▶ Work instructions
Could you reproduce the lines below from the one with "A timer is the" through the one with "(** What happened: the"? Keep both ends and add nothing.

Dataset content START

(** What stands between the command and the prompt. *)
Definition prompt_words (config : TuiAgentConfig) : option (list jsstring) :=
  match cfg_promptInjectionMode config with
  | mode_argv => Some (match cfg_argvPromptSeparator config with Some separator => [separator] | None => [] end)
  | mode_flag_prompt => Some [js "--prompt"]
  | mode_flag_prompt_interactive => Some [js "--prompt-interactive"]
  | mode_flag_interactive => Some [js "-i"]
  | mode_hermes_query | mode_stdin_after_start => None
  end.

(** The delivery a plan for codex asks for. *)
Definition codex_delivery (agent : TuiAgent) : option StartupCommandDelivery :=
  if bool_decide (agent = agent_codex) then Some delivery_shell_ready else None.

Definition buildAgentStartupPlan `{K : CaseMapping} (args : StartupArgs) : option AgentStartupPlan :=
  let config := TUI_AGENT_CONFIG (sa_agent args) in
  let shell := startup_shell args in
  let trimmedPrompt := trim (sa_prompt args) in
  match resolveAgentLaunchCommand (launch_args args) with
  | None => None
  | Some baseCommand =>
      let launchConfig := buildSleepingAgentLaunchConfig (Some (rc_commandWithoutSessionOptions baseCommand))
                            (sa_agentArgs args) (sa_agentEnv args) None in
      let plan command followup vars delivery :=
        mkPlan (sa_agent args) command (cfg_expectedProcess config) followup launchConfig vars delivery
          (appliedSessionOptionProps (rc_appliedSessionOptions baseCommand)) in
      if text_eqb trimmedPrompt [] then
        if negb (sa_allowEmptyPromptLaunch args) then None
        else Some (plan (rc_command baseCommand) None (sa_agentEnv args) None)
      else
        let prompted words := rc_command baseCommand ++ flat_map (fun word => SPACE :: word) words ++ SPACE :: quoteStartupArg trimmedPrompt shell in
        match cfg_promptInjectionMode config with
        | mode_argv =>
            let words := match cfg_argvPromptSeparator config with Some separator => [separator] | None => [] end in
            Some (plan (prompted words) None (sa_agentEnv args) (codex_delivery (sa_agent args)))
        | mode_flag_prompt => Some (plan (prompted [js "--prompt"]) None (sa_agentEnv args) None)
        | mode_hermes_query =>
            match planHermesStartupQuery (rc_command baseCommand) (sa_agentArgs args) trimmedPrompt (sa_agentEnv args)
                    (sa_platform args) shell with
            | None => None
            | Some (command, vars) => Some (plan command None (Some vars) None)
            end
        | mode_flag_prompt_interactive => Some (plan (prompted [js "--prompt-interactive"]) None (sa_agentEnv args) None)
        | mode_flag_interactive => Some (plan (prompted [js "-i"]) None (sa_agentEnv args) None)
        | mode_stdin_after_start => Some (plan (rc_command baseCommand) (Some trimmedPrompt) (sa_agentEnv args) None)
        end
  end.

Dataset content END
Dataset content START

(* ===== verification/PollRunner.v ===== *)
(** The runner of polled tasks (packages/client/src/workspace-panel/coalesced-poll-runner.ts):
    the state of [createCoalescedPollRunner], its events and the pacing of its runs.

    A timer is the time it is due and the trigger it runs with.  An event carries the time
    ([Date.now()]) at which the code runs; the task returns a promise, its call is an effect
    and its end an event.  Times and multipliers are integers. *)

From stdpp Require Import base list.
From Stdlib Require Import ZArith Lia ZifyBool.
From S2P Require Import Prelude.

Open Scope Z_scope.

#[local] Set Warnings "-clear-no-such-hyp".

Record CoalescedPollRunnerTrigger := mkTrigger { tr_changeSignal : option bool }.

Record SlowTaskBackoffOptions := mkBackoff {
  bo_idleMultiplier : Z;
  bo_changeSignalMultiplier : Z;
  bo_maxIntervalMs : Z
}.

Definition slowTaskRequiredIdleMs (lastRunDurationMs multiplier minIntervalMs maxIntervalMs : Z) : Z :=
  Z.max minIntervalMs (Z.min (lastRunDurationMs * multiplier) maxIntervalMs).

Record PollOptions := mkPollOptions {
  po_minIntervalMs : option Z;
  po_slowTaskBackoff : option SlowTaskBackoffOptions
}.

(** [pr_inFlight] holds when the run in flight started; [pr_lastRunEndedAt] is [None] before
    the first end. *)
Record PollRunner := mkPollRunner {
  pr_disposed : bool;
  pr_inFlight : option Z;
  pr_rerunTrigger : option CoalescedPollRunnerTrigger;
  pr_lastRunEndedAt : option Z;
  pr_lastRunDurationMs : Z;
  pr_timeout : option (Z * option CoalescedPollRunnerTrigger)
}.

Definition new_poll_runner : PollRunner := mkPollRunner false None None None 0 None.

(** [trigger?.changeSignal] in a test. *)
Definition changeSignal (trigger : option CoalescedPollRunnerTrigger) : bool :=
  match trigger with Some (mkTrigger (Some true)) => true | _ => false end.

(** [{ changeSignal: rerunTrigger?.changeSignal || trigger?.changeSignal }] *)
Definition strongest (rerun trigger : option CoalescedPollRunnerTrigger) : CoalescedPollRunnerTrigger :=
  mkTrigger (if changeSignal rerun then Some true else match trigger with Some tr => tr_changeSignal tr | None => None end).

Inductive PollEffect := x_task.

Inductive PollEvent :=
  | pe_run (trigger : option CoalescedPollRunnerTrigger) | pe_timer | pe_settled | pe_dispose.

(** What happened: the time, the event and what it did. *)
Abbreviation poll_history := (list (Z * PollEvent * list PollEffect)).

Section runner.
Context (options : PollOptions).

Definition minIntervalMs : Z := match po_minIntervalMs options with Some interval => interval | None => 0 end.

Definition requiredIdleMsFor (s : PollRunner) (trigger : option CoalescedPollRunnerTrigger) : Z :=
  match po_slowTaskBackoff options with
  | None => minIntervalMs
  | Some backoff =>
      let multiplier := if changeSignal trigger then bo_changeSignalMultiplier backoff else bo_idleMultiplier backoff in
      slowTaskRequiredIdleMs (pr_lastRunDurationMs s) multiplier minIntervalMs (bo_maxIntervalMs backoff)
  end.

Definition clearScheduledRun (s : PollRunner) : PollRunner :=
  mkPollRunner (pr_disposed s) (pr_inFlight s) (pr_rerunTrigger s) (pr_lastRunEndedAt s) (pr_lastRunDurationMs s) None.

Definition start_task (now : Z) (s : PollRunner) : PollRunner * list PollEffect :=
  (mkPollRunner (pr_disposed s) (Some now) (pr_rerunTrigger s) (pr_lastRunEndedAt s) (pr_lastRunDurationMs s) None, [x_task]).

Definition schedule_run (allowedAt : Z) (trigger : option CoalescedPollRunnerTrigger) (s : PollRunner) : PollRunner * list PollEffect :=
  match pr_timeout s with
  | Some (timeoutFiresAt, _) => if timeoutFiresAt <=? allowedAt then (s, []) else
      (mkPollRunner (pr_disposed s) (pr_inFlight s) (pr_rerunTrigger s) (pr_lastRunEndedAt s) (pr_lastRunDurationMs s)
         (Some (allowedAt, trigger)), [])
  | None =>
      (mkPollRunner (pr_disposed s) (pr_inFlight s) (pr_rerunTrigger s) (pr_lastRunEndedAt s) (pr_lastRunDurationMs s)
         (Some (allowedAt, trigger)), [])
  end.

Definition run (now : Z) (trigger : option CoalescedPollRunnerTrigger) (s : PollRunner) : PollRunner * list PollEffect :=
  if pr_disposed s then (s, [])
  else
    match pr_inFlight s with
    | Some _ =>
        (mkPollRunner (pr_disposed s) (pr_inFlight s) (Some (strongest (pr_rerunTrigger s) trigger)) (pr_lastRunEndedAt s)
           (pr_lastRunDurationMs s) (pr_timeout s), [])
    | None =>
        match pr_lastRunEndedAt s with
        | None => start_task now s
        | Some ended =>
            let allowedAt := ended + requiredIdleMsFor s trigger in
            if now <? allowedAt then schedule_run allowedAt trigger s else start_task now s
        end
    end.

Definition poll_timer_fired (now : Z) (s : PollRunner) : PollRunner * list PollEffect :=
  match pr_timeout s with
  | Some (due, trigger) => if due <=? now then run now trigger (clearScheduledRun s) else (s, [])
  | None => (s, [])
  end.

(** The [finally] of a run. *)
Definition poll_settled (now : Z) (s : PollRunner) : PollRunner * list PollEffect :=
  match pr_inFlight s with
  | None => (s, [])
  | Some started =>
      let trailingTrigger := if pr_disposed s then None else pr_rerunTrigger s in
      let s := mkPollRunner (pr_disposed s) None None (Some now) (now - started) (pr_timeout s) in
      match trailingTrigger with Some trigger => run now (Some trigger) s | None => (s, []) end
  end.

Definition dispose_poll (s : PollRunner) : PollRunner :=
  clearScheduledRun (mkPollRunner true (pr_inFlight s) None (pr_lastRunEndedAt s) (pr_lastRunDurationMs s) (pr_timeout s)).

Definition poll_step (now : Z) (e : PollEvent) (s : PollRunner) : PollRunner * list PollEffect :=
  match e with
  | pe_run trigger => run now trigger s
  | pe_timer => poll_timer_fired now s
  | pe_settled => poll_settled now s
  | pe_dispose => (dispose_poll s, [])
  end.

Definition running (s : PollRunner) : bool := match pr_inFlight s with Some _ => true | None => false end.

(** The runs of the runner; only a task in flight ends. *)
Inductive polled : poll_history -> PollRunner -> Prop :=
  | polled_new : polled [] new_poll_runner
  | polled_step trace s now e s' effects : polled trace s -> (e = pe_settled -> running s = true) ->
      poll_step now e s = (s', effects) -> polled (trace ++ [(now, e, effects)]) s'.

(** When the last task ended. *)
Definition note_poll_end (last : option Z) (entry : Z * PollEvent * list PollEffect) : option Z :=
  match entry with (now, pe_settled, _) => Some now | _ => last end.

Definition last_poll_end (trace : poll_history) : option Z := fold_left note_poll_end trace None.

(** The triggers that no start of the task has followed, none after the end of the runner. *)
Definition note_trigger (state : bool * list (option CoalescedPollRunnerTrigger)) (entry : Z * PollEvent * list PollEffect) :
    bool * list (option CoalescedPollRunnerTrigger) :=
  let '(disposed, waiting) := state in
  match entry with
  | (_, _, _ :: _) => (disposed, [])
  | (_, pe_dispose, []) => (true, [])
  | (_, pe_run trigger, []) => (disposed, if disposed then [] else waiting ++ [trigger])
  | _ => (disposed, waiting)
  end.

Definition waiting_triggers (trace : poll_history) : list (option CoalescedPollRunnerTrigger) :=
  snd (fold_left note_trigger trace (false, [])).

Dataset content END
Dataset content START

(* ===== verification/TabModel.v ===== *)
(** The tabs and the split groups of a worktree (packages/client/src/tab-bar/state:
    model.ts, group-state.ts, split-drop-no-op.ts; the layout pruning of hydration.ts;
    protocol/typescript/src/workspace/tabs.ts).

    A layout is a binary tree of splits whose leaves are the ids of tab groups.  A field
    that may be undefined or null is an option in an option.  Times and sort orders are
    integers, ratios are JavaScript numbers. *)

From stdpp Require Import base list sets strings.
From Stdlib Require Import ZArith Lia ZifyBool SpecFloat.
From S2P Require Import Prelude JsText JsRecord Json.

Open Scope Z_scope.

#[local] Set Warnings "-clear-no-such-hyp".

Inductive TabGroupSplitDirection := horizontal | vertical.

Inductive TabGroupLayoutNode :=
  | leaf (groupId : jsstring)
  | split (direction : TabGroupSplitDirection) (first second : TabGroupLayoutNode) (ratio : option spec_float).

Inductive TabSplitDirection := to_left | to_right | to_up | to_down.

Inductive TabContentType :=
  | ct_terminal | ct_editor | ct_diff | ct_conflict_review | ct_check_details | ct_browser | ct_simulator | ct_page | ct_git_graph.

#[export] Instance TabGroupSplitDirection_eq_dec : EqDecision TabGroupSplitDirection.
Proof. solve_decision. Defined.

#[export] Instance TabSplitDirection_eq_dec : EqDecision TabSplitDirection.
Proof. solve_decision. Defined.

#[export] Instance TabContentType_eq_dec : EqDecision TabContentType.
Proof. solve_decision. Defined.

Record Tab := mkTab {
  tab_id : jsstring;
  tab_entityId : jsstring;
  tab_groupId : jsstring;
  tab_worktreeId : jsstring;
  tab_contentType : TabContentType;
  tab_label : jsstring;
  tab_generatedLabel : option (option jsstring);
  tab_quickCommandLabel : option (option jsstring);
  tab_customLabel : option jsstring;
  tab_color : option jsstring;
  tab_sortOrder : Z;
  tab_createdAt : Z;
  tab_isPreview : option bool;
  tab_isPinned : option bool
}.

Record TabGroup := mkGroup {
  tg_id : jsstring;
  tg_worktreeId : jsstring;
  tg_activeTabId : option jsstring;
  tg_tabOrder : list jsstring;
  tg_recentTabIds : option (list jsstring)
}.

Dataset content END

▶ Response
    A timer is the time it is due and the trigger it runs with.  An event carries the time
    ([Date.now()]) at which the code runs; the task returns a promise, its call is an effect
    and its end an event.  Times and multipliers are integers. *)

From stdpp Require Import base list.
From Stdlib Require Import ZArith Lia ZifyBool.
From S2P Require Import Prelude.

Open Scope Z_scope.

#[local] Set Warnings "-clear-no-such-hyp".

Record CoalescedPollRunnerTrigger := mkTrigger { tr_changeSignal : option bool }.

Record SlowTaskBackoffOptions := mkBackoff {
  bo_idleMultiplier : Z;
  bo_changeSignalMultiplier : Z;
  bo_maxIntervalMs : Z
}.

Definition slowTaskRequiredIdleMs (lastRunDurationMs multiplier minIntervalMs maxIntervalMs : Z) : Z :=
  Z.max minIntervalMs (Z.min (lastRunDurationMs * multiplier) maxIntervalMs).

Record PollOptions := mkPollOptions {
  po_minIntervalMs : option Z;
  po_slowTaskBackoff : option SlowTaskBackoffOptions
}.

(** [pr_inFlight] holds when the run in flight started; [pr_lastRunEndedAt] is [None] before
    the first end. *)
Record PollRunner := mkPollRunner {
  pr_disposed : bool;
  pr_inFlight : option Z;
  pr_rerunTrigger : option CoalescedPollRunnerTrigger;
  pr_lastRunEndedAt : option Z;
  pr_lastRunDurationMs : Z;
  pr_timeout : option (Z * option CoalescedPollRunnerTrigger)
}.

Definition new_poll_runner : PollRunner := mkPollRunner false None None None 0 None.

(** [trigger?.changeSignal] in a test. *)
Definition changeSignal (trigger : option CoalescedPollRunnerTrigger) : bool :=
  match trigger with Some (mkTrigger (Some true)) => true | _ => false end.

(** [{ changeSignal: rerunTrigger?.changeSignal || trigger?.changeSignal }] *)
Definition strongest (rerun trigger : option CoalescedPollRunnerTrigger) : CoalescedPollRunnerTrigger :=
  mkTrigger (if changeSignal rerun then Some true else match trigger with Some tr => tr_changeSignal tr | None => None end).

Inductive PollEffect := x_task.

Inductive PollEvent :=
  | pe_run (trigger : option CoalescedPollRunnerTrigger) | pe_timer | pe_settled | pe_dispose.

(** What happened: the time, the event and what it did. *)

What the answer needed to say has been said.